▶ **Given information**

(* ===== verification/ShellCmd.v ===== *)
(** kernel/shell/command.c, the commands that call one other part: files, processes, the
    clock, waiting, dumps and the list of commands.

    [world] is what they change: the console as a sequence of events, the hardware with the
    clock, the speaker and the time that passes, the FAT32 volume, the floppy disk and the
    processes.  A command gets its words; the drives and the memory it only reads are
    arguments.  What [malloc] hands out is given back by each command and not tracked. *)

From stdpp Require Import strings.
From S2P Require Import Sched Prelude Effects CString CStdlib CStdio Printf Ports CharDev BlockDev Ata Fat32Fat Fat32Dir Fat12 Stdio.

Record world (D FD H : Type) := Mk_world { w_out : list event; w_hw : H; w_fat : fat32 D; w_fdd : fs12 FD; w_kernel : Sched.kernel }.
Arguments Mk_world {D FD H}. Arguments w_out {D FD H}. Arguments w_hw {D FD H}. Arguments w_fat {D FD H}. Arguments w_fdd {D FD H}. Arguments w_kernel {D FD H}.

Section Commands.
Context {D FD H : Type} `{BlockDev D} `{Floppy FD} `{Ports H}.
Context (alloc_ok : Z -> bool) (fresh : nat -> buf) (fuel : nat) (clock : nat -> rtc) (slot_addr : Z -> Z).
Abbreviation A := (M (world D FD H)).

Definition on_hw {X} (m : M H X) : A X := fun w =>
  match m (w_hw w) with Some (x, h) => Some (x, Mk_world (w_out w) h (w_fat w) (w_fdd w) (w_kernel w)) | None => None end.
Definition on_fat {X} (m : M (fat32 D) X) : A X := fun w =>
  match m (w_fat w) with Some (x, f) => Some (x, Mk_world (w_out w) (w_hw w) f (w_fdd w) (w_kernel w)) | None => None end.
Definition on_fdd {X} (m : M (fs12 FD) X) : A X := fun w =>
  match m (w_fdd w) with Some (x, f) => Some (x, Mk_world (w_out w) (w_hw w) (w_fat w) f (w_kernel w)) | None => None end.
Definition on_kernel {X} (m : Sched.kernel -> option (X * Sched.kernel)) : A X := fun w =>
  match m (w_kernel w) with Some (x, k) => Some (x, Mk_world (w_out w) (w_hw w) (w_fat w) (w_fdd w) k) | None => None end.
Definition shows (l : list event) : A unit := modify (fun w => Mk_world (w_out w ++ l) (w_hw w) (w_fat w) (w_fdd w) (w_kernel w)).
Definition cprintf (format : buf) (args : list va_word) : A unit := t ← lift (printf format args); shows [Shown t].
Definition line (format : string) (args : list va_word) : A unit := cprintf (lit_bytes format ++ [10; 0]) args.
Definition part (format : string) (args : list va_word) : A unit := cprintf (lit format) args.

(** [strtoul(s, NULL, base)], and its conversion to [int]. *)
Definition number (base : Z) (s : buf) : A Z := r ← lift (strtoul s base); mret (fst r).
Definition int_of (s : buf) : A Z := n ← number 10 s; mret (s32 n).

(** * The list of commands *)

Definition help_cols (cmd_count : Z) : Z := if cmd_count <? 6 then 1 else if cmd_count <? 20 then 2 else 3.
Definition help_rows (cmd_count : Z) : Z := Z.quot (cmd_count + help_cols cmd_count - 1) (help_cols cmd_count).

Fixpoint help_row (names : list buf) (rows r c : Z) (n : nat) : A unit :=
  match n with
  | O => line "" []
  | S n' =>
      _ ← (match names !! Z.to_nat (c * rows + r) with Some nm => part "  %-20s" [VStr (Some nm)] | None => mret tt end);
      help_row names rows r (c + 1) n'
  end.
Fixpoint help_table (names : list buf) (cols rows r : Z) (n : nat) : A unit :=
  match n with
  | O => mret tt
  | S n' => _ ← help_row names rows r 0 (Z.to_nat cols); help_table names cols rows (r + 1) n'
  end.
Fixpoint lines (l : list string) : A unit := match l with [] => mret tt | t :: l' => _ ← line t []; lines l' end.

Definition help_head : list string :=
  [""; "=== Rudolf Stepan x86 Microkernel Shell ==="; ""; "Enhanced shell with line editing and command history"; ""; "Keyboard Shortcuts:";
   "  Up Arrow    - Previous command in history"; "  Down Arrow  - Next command in history"; "  Ctrl+C      - Cancel current line"; "  Ctrl+L      - Clear screen";
   "  Ctrl+U      - Clear entire line"; "  Ctrl+K      - Clear from cursor to end of line"; "  Backspace   - Delete character before cursor";
   "  Delete      - Delete character at cursor"; ""; "Available Commands:"]%string.
Definition help_tail : list string := [""; "Tip: Use 'history' to see previous commands"; "     Use arrow keys to navigate through history"; ""]%string.

(** [names] are the entries of [command_table] in front of the one without a name. *)
Definition cmd_help (names : list buf) : A unit :=
  _ ← lines help_head;
  let cmd_count := Z.of_nat (length names) in
  _ ← help_table names (help_cols cmd_count) (help_rows cmd_count) 0 (Z.to_nat (help_rows cmd_count));
  lines help_tail.

(** * Memory and drives *)

(** [getchar] is the keyboard's. *)
Definition cmd_mem (getchar : A Z) : A unit :=
  _ ← part "Enter a value: " [];
  c ← getchar;
  line "You entered: %c" [VInt c].

Definition cmd_dump (mem : Z -> Z) (args : list buf) : A unit :=
  start_address ← (match args with a :: _ => number 16 a | [] => mret 0x80000000 end);
  end_address ← (match args with _ :: b :: _ => number 16 b | _ => mret 0x80000100 end);
  l ← lift (memory_dump fuel fresh mem start_address end_address);
  shows l.

Definition type_code (t : drive_type_t) : Z := match t with DRIVE_TYPE_NONE => 0 | DRIVE_TYPE_ATA => 1 | DRIVE_TYPE_FDD => 2 end.

Fixpoint drive_lines (l : list drive_t) (i : Z) : A unit :=
  match l with
  | [] => mret tt
  | d :: l' =>
      _ ← part "  [%d] " [VInt i];
      _ ← match type d with
          | DRIVE_TYPE_ATA => line "%s: %s, Sectors: %u" [VStr (Some (name d)); VStr (Some (model d)); VInt (sectors d)]
          | DRIVE_TYPE_FDD => line "%s: Floppy Drive (CHS: %u/%u/%u)" [VStr (Some (name d)); VInt (cylinder d); VInt (head d); VInt (sector_ d)]
          | DRIVE_TYPE_NONE => line "%s: Unknown type %d" [VStr (Some (name d)); VInt (type_code (type d))]
          end;
      drive_lines l' (i + 1)
  end.
(** [count_addr] and [drives_addr] are the addresses of the two variables; the drives are
    the first [drive_count] of the array. *)
Definition list_detected_drives (count_addr drives_addr : Z) (drives : list drive_t) : A unit :=
  let drive_count := Z.of_nat (length drives) in
  _ ← line "=== Drive List Debug ===" [];
  _ ← line "drive_count variable address: %p, value: %d" [VInt count_addr; VInt drive_count];
  _ ← line "detected_drives array address: %p" [VInt drives_addr];
  _ ← line "Total drives detected: %d" [VInt drive_count];
  _ ← drive_lines drives 0;
  line "======================" [].

Definition cmd_drives (count_addr drives_addr : Z) (drives : list drive_t) : A unit :=
  _ ← line "Available drives:" [];
  list_detected_drives count_addr drives_addr drives.

(** * Files *)

(** A command with one word. *)
Definition with_word (message : string) (f : buf -> A unit) (args : list buf) : A unit :=
  match args with [] => line message [] | a :: _ => f a end.

(** The commands run in the kernel: the code segment is 8. *)
Definition kernel_cs : Z := 8.
Definition cmd_mkdir := with_word "MKDIR command without arguments" (fun a => _ ← on_fat (mkdir fresh fuel clock kernel_cs a); mret tt).
Definition cmd_rmdir := with_word "RMDIR command without arguments" (fun a => _ ← on_fat (rmdir alloc_ok fresh fuel kernel_cs a); mret tt).
Definition cmd_mkfile := with_word "MKFILE command without arguments" (fun a => _ ← on_fat (mkfile fresh fuel clock kernel_cs a); mret tt).
Definition cmd_rmfile := with_word "RMFILE command without arguments" (fun a => _ ← on_fat (remove alloc_ok fresh fuel kernel_cs a); mret tt).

▶ **Problem requirements**
Reproduce the listing word for word from its first line up to and including the line with "M H X) : A X". Give no other lines.

▶ **Task answer**
(* ===== verification/ShellCmd.v ===== *)
(** kernel/shell/command.c, the commands that call one other part: files, processes, the
    clock, waiting, dumps and the list of commands.

    [world] is what they change: the console as a sequence of events, the hardware with the
    clock, the speaker and the time that passes, the FAT32 volume, the floppy disk and the
    processes.  A command gets its words; the drives and the memory it only reads are
    arguments.  What [malloc] hands out is given back by each command and not tracked. *)

From stdpp Require Import strings.
From S2P Require Import Sched Prelude Effects CString CStdlib CStdio Printf Ports CharDev BlockDev Ata Fat32Fat Fat32Dir Fat12 Stdio.

Record world (D FD H : Type) := Mk_world { w_out : list event; w_hw : H; w_fat : fat32 D; w_fdd : fs12 FD; w_kernel : Sched.kernel }.
Arguments Mk_world {D FD H}. Arguments w_out {D FD H}. Arguments w_hw {D FD H}. Arguments w_fat {D FD H}. Arguments w_fdd {D FD H}. Arguments w_kernel {D FD H}.

Section Commands.
Context {D FD H : Type} `{BlockDev D} `{Floppy FD} `{Ports H}.
Context (alloc_ok : Z -> bool) (fresh : nat -> buf) (fuel : nat) (clock : nat -> rtc) (slot_addr : Z -> Z).
Abbreviation A := (M (world D FD H)).

Definition on_hw {X} (m : M H X) : A X := fun w =>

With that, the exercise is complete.